§ **Exercise brief**
In the listing below, find the line containing "(** ** In the background" and the line containing "bpoke (fun w". Repeat exactly those two lines and every line between them, nothing more.

§ **Material provided**

━━━━

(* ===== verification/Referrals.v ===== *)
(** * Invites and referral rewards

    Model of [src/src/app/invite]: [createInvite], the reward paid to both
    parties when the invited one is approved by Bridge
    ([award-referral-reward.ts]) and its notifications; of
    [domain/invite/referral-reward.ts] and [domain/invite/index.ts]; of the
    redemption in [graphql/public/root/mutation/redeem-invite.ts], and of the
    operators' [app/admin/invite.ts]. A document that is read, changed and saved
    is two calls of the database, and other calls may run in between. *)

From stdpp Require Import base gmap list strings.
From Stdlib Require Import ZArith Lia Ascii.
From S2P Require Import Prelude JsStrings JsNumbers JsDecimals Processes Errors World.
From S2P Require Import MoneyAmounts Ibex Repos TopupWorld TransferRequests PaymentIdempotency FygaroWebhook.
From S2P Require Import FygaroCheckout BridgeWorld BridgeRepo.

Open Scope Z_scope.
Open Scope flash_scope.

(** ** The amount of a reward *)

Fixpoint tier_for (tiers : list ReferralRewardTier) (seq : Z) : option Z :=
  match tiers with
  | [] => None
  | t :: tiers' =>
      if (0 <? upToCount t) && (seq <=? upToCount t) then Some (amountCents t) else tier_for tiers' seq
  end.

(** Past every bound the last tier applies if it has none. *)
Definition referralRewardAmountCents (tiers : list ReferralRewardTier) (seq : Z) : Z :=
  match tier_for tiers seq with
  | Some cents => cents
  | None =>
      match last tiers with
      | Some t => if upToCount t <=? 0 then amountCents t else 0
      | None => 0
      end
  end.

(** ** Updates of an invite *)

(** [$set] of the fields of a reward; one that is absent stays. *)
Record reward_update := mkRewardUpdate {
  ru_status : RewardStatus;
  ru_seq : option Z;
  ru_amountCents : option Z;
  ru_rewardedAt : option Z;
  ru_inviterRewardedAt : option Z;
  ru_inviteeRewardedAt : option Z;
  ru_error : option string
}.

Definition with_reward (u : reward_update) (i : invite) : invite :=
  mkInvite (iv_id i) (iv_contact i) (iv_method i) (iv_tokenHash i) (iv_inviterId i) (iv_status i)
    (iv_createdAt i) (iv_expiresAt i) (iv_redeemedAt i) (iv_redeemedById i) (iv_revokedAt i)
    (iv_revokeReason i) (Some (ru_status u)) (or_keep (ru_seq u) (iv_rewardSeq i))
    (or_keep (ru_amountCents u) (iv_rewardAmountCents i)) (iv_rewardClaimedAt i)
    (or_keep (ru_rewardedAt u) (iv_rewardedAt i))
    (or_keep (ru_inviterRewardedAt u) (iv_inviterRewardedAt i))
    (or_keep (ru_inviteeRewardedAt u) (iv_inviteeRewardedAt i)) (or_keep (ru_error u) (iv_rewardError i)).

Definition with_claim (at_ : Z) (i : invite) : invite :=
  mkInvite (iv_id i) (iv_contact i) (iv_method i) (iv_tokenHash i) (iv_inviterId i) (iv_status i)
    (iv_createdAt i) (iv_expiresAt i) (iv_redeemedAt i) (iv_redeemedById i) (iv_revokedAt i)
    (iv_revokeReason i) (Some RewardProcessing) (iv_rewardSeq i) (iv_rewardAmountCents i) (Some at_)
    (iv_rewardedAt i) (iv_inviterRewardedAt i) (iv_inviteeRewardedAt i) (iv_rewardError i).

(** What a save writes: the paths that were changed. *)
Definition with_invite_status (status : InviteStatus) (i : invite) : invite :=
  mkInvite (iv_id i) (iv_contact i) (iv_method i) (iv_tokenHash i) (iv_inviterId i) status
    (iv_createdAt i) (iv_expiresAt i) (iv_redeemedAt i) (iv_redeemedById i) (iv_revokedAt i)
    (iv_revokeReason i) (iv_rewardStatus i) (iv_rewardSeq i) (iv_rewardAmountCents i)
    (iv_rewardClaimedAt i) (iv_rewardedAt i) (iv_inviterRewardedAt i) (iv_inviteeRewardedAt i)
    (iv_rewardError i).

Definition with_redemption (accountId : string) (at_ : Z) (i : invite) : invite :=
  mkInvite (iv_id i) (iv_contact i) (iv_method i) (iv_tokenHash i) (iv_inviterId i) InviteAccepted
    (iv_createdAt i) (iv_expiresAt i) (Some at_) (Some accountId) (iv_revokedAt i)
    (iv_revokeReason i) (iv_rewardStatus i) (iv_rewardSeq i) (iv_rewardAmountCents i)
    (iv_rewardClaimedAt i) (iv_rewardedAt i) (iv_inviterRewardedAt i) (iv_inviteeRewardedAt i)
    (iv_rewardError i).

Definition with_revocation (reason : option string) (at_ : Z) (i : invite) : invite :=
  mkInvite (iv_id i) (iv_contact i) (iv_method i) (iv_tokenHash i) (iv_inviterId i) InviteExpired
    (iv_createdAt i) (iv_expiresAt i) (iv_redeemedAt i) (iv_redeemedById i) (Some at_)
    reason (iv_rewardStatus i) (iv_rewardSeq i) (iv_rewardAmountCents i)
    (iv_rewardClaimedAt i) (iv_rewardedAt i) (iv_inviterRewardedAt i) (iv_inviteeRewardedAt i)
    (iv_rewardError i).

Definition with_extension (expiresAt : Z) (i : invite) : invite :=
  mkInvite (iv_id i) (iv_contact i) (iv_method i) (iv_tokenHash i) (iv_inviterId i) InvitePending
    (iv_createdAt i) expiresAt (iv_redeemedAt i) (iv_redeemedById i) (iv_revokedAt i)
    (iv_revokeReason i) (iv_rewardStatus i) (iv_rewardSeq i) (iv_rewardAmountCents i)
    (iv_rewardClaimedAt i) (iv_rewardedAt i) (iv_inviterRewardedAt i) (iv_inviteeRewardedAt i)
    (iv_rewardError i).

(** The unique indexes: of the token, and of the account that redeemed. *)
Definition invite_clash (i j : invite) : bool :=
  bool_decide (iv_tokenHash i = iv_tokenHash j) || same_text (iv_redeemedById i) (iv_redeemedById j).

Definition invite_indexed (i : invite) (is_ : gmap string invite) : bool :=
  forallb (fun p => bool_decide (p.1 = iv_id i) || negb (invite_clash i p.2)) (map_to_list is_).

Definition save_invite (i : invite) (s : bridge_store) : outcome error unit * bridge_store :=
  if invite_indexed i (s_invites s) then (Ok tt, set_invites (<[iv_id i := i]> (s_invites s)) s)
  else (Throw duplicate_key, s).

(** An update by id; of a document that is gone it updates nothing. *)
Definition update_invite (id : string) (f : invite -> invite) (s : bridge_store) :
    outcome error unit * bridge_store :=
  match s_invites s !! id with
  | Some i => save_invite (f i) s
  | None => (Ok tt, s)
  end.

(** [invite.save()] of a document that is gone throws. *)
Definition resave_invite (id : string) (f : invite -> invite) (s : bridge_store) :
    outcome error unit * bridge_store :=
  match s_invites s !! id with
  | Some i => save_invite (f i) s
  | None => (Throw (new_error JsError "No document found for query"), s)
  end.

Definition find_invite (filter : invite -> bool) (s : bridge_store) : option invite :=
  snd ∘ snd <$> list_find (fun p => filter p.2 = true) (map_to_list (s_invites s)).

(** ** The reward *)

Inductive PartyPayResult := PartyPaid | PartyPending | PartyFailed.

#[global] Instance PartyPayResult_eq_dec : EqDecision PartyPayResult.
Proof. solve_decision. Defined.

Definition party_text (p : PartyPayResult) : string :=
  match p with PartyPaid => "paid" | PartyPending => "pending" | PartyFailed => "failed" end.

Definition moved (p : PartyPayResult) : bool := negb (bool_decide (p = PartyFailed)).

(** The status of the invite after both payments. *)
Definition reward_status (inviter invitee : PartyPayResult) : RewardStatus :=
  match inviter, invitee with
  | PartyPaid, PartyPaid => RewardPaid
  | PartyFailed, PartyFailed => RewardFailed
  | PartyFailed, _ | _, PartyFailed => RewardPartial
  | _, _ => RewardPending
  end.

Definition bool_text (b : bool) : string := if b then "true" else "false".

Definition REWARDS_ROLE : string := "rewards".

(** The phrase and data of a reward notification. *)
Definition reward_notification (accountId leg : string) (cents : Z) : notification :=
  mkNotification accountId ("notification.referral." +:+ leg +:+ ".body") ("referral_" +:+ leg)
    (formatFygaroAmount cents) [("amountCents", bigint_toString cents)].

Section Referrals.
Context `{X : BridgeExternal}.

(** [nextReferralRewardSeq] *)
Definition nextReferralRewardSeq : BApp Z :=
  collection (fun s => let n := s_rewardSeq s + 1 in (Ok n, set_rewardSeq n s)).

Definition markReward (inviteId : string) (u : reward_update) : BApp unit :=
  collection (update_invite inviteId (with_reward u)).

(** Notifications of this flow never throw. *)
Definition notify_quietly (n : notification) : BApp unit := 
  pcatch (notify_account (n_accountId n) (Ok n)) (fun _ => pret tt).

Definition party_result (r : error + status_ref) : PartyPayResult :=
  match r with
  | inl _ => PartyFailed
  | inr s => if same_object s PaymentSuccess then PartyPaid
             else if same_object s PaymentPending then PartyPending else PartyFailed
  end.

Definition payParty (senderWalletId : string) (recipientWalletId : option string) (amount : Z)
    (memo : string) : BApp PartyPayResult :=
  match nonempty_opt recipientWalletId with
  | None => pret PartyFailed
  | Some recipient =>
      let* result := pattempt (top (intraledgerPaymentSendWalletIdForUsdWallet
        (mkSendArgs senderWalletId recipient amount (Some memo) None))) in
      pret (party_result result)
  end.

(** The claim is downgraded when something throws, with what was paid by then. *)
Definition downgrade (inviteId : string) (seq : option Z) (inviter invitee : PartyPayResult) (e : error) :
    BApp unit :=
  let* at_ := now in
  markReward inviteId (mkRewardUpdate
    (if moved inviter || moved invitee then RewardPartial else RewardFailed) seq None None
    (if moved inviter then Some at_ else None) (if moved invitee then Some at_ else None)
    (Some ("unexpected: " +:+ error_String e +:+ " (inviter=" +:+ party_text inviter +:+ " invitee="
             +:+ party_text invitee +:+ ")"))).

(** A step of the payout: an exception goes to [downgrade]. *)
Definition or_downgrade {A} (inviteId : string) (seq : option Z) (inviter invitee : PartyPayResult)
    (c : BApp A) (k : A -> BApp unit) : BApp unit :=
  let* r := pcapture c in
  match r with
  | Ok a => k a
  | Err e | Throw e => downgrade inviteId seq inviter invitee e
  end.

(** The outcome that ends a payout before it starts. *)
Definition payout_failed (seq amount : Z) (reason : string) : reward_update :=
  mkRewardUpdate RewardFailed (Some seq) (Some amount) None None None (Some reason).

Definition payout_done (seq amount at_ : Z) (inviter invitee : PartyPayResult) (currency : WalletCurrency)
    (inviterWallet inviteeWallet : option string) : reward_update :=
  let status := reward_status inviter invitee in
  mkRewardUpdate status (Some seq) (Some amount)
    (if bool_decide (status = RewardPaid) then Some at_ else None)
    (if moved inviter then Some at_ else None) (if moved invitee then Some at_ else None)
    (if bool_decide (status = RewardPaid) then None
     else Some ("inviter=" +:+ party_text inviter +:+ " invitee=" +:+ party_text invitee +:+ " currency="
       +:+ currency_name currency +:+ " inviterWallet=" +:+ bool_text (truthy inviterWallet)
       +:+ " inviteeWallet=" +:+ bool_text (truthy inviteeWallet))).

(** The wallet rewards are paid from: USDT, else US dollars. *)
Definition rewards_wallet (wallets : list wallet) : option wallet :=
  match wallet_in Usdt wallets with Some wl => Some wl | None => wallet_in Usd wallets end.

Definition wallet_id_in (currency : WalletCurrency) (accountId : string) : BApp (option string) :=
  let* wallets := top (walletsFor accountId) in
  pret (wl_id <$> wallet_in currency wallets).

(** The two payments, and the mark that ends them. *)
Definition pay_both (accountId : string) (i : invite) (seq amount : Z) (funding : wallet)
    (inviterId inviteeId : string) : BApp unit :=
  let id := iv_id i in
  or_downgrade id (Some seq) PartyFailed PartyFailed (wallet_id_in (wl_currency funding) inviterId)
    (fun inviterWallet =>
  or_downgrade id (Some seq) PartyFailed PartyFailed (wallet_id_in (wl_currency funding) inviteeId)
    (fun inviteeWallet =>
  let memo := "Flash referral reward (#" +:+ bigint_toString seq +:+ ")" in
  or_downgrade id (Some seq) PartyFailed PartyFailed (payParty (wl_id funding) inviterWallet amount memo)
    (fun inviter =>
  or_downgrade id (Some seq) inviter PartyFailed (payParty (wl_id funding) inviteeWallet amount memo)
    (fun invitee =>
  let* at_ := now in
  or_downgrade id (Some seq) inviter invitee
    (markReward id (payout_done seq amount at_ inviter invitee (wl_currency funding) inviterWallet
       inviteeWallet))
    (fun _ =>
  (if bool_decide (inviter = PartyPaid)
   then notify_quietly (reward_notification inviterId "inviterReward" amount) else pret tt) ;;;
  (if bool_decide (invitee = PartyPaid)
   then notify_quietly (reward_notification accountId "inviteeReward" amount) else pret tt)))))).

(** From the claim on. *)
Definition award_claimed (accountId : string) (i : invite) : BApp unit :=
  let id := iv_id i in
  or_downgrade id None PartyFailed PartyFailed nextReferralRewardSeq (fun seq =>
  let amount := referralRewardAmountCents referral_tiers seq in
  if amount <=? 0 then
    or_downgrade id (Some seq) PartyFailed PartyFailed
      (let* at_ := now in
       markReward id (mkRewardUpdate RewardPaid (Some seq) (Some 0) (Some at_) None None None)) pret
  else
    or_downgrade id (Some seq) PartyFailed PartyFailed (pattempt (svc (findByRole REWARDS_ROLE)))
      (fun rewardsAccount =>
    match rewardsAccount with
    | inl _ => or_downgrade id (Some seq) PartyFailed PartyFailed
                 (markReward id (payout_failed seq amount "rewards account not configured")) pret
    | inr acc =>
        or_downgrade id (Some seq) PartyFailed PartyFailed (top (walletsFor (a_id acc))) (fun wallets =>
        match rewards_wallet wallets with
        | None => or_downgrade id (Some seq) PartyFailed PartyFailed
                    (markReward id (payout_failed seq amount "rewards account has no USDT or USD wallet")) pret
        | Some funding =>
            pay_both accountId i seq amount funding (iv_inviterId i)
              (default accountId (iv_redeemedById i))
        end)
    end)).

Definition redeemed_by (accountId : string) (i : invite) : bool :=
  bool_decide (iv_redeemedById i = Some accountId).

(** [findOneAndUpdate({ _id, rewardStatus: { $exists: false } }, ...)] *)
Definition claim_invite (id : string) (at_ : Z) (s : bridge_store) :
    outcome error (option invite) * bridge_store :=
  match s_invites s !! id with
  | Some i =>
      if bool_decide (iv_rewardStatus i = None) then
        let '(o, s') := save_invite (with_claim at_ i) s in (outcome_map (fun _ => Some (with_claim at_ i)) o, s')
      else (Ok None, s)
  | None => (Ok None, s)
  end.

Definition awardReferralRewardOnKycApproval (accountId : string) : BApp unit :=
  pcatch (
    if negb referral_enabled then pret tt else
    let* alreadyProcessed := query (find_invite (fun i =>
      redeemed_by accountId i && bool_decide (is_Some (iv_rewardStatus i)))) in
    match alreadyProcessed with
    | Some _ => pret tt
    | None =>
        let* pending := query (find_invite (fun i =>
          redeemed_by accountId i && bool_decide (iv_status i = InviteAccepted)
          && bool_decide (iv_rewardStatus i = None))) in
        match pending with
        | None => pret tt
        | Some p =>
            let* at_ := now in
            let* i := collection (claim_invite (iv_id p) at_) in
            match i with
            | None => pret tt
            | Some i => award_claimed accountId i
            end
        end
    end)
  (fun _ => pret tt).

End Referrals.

━━━━

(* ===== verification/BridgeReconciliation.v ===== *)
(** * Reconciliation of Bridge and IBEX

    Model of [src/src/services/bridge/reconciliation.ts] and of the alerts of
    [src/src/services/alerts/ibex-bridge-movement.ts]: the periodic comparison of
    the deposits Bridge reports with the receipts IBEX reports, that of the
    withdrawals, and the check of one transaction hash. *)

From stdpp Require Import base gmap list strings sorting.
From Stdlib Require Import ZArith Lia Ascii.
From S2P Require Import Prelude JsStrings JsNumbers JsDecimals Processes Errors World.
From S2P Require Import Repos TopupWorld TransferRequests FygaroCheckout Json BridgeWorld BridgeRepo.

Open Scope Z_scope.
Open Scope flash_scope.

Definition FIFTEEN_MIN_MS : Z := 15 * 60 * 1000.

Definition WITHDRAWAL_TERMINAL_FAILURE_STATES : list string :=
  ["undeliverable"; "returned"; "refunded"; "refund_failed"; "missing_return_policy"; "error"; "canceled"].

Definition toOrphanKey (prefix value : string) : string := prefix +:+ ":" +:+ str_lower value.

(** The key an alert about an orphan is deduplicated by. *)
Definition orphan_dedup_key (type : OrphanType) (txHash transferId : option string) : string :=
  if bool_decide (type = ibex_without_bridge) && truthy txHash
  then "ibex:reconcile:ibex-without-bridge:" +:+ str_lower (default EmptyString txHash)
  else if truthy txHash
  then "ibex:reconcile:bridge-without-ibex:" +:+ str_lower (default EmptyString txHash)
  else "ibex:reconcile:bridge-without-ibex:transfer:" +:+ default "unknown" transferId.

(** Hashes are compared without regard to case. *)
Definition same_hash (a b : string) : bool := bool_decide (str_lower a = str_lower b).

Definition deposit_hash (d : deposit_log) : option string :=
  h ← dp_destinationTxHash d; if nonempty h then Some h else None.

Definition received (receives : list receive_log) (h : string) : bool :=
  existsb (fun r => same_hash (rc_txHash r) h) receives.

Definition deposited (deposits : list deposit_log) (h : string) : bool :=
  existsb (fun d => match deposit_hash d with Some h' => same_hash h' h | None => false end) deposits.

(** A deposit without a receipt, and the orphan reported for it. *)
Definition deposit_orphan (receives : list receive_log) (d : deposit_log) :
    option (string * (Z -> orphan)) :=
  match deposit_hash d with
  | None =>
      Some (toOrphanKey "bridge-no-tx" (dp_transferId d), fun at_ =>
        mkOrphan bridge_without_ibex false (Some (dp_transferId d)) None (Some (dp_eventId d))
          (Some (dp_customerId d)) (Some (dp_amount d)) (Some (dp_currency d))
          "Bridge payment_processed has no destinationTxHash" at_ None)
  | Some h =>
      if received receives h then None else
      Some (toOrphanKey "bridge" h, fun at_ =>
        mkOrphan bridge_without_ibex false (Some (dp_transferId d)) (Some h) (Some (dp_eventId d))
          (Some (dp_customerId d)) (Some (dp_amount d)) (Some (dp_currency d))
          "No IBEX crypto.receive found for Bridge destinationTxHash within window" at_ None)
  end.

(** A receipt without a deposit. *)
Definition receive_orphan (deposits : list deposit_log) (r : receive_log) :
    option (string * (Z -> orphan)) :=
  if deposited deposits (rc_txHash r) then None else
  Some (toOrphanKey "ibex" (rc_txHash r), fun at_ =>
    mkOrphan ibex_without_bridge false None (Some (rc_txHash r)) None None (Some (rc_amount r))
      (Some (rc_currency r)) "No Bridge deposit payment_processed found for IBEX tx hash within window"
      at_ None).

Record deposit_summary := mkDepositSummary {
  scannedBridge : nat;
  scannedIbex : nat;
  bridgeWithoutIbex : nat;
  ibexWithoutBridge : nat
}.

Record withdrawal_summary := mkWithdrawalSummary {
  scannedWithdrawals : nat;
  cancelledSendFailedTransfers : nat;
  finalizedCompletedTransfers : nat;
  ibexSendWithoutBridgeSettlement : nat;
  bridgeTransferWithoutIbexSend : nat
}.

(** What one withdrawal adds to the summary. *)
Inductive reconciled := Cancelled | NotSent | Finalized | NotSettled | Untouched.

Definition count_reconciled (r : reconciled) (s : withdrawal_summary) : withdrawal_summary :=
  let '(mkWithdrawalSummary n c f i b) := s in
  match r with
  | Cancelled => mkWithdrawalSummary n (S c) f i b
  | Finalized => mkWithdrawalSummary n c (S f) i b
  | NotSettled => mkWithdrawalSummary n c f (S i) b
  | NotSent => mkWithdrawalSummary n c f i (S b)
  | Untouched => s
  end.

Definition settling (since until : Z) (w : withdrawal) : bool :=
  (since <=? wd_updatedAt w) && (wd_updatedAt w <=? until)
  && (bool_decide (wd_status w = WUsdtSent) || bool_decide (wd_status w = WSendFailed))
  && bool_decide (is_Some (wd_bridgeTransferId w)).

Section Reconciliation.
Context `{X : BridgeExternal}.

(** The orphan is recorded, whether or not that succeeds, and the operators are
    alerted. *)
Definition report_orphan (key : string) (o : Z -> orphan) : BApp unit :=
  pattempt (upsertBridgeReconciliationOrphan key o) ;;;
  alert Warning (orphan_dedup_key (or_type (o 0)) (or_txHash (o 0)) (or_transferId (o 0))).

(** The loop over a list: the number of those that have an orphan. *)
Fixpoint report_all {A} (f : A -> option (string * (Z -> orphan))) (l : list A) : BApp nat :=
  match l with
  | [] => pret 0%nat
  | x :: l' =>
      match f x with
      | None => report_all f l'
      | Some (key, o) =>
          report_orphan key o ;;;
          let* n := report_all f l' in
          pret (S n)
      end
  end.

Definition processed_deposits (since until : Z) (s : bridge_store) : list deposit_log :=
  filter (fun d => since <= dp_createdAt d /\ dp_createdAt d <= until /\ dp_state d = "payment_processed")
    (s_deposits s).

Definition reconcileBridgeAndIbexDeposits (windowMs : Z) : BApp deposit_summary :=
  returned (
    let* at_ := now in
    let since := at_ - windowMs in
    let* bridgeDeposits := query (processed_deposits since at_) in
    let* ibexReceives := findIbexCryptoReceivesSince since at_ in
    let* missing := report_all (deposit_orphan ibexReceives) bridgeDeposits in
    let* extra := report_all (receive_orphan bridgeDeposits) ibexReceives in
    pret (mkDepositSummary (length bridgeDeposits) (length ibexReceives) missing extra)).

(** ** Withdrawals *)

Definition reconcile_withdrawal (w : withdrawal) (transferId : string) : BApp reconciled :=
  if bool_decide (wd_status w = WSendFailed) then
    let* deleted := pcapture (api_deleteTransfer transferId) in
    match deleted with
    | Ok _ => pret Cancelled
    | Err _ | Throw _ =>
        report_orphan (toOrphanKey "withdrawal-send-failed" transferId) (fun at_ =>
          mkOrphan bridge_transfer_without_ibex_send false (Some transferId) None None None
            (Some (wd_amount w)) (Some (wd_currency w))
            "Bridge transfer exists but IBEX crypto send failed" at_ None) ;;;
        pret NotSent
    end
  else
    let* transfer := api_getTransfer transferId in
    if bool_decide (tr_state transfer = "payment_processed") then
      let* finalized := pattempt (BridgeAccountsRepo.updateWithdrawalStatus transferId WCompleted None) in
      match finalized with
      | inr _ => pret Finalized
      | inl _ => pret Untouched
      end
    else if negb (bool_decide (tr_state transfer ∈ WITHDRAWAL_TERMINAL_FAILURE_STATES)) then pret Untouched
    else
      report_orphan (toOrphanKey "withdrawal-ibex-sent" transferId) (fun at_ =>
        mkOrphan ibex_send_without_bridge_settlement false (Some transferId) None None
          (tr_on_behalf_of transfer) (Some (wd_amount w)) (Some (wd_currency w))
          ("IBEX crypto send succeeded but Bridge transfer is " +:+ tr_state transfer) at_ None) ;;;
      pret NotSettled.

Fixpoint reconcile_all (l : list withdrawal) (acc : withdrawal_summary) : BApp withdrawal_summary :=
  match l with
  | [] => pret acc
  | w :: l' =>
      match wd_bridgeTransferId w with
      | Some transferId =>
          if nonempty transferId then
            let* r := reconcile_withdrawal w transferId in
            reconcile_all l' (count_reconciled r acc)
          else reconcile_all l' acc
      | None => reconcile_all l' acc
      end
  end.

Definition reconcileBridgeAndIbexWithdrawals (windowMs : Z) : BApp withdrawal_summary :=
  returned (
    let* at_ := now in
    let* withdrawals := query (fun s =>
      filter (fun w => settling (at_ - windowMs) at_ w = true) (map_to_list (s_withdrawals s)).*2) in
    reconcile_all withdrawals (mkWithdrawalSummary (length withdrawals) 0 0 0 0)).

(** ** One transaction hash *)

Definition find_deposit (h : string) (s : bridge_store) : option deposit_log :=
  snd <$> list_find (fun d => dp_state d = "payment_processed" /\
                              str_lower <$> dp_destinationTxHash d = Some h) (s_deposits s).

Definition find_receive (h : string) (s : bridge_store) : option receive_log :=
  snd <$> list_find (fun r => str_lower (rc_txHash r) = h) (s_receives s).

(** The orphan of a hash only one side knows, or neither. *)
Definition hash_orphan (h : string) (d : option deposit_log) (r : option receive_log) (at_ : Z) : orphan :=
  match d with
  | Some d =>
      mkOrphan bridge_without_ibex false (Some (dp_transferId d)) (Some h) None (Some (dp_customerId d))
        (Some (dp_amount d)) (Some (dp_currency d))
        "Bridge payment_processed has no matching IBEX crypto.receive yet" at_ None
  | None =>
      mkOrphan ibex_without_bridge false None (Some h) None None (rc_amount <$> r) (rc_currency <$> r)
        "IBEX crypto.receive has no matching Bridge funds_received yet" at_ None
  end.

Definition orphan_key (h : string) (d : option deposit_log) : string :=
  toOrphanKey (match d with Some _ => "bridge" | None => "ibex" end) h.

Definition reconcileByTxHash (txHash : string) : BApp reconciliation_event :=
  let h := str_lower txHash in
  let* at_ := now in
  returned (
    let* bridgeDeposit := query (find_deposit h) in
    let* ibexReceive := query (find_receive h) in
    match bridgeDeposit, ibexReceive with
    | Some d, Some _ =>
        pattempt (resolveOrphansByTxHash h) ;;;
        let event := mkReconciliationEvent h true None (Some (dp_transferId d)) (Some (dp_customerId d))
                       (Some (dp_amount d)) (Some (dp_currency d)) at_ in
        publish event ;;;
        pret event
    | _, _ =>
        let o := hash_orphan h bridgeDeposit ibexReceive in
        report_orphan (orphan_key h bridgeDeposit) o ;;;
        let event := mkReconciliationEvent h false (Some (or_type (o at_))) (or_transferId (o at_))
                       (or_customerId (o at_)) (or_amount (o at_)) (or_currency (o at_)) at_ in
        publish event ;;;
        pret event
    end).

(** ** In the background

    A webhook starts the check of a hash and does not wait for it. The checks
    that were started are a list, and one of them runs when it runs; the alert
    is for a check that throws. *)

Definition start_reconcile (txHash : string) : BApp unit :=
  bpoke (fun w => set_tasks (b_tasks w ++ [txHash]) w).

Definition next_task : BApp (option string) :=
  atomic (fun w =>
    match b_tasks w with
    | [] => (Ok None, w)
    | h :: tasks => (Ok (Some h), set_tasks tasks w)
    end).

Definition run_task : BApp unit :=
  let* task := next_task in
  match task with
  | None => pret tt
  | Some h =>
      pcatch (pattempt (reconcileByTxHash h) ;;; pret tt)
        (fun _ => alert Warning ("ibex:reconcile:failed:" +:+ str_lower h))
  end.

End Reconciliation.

━━━━

§ **Solution to this exercise**
(** ** In the background

    A webhook starts the check of a hash and does not wait for it. The checks
    that were started are a list, and one of them runs when it runs; the alert
    is for a check that throws. *)

Definition start_reconcile (txHash : string) : BApp unit :=
  bpoke (fun w => set_tasks (b_tasks w ++ [txHash]) w).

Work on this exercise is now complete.